Dataset items:

---*---

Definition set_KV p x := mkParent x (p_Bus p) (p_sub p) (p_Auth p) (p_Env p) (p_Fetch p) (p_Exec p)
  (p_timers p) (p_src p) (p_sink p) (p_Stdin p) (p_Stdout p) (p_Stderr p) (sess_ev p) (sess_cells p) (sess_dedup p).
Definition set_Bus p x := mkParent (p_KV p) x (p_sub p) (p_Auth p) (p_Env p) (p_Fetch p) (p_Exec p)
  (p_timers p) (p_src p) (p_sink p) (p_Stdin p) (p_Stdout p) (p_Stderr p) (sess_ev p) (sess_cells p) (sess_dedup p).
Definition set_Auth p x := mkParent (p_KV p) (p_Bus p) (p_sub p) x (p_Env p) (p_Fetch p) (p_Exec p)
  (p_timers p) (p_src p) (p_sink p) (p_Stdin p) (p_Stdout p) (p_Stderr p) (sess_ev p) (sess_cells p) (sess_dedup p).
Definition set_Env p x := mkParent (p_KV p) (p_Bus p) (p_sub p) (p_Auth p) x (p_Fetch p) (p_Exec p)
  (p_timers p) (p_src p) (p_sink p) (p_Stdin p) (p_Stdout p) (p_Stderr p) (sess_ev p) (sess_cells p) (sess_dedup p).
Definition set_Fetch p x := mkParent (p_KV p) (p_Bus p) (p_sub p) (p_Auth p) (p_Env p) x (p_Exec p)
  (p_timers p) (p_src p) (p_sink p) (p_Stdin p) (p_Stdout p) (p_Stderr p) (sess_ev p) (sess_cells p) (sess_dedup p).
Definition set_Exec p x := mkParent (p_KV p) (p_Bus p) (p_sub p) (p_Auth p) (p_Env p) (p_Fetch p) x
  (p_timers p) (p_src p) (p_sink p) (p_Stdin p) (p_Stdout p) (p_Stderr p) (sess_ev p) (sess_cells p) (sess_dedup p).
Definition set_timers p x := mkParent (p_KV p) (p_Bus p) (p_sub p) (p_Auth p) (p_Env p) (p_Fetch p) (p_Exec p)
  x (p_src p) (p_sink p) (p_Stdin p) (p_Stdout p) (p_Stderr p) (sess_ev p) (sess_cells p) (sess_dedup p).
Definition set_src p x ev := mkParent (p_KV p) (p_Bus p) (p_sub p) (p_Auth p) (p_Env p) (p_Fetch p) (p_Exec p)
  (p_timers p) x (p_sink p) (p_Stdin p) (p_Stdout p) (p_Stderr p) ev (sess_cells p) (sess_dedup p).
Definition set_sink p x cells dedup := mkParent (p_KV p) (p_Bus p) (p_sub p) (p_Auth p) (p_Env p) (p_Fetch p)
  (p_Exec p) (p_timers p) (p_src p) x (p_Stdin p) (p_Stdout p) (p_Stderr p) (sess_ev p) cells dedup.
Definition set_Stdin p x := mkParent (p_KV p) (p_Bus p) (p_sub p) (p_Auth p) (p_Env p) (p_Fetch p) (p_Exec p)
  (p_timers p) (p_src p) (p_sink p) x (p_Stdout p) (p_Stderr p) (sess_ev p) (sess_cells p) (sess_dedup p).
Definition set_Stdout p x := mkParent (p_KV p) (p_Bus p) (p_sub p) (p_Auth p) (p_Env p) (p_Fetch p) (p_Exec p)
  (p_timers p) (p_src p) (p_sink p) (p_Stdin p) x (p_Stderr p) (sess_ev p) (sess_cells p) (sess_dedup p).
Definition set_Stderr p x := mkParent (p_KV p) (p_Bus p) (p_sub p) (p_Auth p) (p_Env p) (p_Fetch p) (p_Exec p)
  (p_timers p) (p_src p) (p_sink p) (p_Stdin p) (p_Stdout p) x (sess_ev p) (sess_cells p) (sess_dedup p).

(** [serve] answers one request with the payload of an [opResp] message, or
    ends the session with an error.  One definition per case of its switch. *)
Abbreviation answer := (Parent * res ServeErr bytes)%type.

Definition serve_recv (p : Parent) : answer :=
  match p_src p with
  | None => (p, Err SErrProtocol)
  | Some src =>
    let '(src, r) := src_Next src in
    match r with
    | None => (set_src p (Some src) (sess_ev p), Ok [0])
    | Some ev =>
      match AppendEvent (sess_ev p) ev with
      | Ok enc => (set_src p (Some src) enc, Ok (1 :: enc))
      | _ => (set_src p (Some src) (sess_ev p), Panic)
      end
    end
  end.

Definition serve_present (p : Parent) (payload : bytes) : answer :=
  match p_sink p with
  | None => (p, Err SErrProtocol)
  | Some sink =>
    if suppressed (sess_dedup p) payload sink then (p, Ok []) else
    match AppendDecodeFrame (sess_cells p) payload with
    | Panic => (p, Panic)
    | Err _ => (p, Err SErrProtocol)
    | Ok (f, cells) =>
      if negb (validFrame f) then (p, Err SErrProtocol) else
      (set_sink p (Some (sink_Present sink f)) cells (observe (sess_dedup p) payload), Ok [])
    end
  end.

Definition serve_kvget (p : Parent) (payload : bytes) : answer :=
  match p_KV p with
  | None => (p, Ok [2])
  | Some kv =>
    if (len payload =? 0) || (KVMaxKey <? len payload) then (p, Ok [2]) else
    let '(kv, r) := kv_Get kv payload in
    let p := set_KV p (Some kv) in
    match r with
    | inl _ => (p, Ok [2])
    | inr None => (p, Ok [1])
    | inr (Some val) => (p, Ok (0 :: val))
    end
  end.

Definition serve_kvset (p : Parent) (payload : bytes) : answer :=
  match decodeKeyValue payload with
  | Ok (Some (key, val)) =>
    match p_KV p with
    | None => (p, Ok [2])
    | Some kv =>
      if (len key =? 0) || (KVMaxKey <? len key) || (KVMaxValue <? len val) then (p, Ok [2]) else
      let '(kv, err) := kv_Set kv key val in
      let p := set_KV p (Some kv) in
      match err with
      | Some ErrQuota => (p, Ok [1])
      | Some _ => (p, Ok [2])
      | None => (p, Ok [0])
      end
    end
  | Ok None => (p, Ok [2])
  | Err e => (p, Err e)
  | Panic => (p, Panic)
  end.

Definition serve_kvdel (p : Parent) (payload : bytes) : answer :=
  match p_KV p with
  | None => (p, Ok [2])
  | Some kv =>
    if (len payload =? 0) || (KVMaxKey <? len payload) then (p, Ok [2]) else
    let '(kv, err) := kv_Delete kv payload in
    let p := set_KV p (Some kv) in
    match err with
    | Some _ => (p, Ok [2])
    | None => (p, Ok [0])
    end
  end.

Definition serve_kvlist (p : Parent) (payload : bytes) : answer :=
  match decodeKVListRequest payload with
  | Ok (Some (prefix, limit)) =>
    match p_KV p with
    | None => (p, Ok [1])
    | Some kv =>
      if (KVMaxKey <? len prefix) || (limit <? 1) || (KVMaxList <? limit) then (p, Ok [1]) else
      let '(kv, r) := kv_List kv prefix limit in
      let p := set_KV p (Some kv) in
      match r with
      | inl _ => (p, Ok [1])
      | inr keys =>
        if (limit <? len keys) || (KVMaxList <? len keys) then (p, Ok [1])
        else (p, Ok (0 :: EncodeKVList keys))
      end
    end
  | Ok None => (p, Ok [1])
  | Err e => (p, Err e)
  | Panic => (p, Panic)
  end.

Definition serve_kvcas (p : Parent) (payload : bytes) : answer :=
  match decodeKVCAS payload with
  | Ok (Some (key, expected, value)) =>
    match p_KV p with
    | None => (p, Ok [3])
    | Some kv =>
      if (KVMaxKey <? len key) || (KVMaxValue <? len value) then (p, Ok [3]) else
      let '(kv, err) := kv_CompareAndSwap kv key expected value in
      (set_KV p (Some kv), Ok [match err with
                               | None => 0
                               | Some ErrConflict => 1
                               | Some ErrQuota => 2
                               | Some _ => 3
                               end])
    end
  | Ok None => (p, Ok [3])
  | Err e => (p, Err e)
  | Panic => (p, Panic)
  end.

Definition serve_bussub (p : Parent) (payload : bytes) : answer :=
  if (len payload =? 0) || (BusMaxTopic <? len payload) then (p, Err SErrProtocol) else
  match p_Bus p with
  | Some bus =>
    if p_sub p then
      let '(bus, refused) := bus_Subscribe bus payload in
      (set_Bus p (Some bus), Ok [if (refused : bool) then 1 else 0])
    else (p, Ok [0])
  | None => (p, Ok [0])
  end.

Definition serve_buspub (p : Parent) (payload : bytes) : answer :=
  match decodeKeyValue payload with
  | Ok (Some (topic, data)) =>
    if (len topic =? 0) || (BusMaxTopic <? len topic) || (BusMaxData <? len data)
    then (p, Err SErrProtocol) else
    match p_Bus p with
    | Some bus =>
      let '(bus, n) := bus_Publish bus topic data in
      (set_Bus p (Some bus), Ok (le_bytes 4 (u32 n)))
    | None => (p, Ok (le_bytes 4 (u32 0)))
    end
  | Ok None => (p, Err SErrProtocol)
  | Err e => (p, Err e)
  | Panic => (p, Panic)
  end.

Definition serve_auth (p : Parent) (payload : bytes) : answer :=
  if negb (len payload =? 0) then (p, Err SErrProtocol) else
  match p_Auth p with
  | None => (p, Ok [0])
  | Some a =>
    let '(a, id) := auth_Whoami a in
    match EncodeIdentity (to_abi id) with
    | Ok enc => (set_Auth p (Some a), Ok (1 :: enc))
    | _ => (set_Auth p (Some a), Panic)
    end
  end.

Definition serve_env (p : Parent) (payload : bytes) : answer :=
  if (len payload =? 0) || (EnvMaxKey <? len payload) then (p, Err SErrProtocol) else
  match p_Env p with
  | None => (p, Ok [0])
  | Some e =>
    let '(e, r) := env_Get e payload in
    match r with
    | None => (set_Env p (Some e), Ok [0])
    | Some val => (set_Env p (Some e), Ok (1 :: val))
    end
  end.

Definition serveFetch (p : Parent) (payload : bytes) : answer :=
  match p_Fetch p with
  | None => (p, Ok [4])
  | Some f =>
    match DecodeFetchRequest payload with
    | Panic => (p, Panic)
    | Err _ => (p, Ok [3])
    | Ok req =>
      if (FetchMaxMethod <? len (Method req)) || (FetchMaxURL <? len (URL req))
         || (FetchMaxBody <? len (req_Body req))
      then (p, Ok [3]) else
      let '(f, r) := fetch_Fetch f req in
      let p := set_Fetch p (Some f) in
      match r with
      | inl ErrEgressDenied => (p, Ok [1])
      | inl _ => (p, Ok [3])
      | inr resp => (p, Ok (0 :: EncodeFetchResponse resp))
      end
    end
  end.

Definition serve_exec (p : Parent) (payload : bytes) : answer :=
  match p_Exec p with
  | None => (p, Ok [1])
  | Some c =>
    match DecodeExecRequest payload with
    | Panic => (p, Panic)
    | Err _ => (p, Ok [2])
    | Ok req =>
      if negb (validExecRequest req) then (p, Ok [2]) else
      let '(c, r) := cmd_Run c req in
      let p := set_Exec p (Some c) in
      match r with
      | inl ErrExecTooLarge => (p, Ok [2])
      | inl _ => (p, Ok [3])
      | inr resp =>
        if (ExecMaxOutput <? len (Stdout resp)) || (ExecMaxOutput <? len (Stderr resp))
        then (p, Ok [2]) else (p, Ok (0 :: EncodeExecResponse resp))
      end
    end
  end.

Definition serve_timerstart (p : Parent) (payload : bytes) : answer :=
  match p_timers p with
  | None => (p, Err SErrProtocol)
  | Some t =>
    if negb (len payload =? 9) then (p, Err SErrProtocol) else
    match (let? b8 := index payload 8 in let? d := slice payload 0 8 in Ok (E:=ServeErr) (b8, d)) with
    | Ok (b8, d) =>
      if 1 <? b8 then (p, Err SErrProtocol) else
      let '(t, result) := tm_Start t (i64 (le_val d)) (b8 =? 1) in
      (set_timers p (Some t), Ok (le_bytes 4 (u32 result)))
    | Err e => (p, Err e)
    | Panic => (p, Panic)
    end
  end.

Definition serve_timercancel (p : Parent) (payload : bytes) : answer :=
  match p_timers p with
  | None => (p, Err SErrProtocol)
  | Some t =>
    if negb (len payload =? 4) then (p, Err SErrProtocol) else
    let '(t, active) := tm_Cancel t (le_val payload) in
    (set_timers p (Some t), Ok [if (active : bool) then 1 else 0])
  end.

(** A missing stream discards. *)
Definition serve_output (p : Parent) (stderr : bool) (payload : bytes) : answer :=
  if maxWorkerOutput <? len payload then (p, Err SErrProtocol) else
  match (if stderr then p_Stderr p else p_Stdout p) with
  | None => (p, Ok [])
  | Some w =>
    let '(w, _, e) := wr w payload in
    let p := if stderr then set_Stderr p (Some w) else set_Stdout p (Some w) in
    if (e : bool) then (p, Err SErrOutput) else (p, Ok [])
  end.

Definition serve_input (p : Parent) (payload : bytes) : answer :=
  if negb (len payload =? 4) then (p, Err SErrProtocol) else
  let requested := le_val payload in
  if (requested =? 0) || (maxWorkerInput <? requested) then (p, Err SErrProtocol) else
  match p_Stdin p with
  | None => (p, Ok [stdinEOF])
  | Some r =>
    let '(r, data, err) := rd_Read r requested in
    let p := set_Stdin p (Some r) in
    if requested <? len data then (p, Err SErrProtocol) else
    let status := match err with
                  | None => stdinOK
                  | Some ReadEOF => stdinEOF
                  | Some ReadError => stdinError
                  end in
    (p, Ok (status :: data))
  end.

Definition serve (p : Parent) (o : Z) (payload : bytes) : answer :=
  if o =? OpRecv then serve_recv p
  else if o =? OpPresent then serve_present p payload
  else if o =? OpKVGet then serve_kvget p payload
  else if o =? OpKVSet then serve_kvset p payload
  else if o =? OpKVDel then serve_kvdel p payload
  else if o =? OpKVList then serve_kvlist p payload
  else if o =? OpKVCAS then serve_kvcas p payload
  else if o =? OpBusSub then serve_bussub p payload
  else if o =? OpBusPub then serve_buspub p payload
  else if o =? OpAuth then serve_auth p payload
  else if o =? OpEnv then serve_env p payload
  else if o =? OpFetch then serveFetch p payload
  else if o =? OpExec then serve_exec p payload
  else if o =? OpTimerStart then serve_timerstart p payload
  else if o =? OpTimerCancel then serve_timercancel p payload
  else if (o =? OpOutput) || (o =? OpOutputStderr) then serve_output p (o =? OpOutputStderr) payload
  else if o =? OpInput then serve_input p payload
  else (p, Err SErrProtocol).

---*---

▶ _WHAT TO DO_:
Filter the records above for lines with "stdinEOF".

▶ _RESULT FOR THIS EXERCISE_:
  | None => (p, Ok [stdinEOF])
                  | Some ReadEOF => stdinEOF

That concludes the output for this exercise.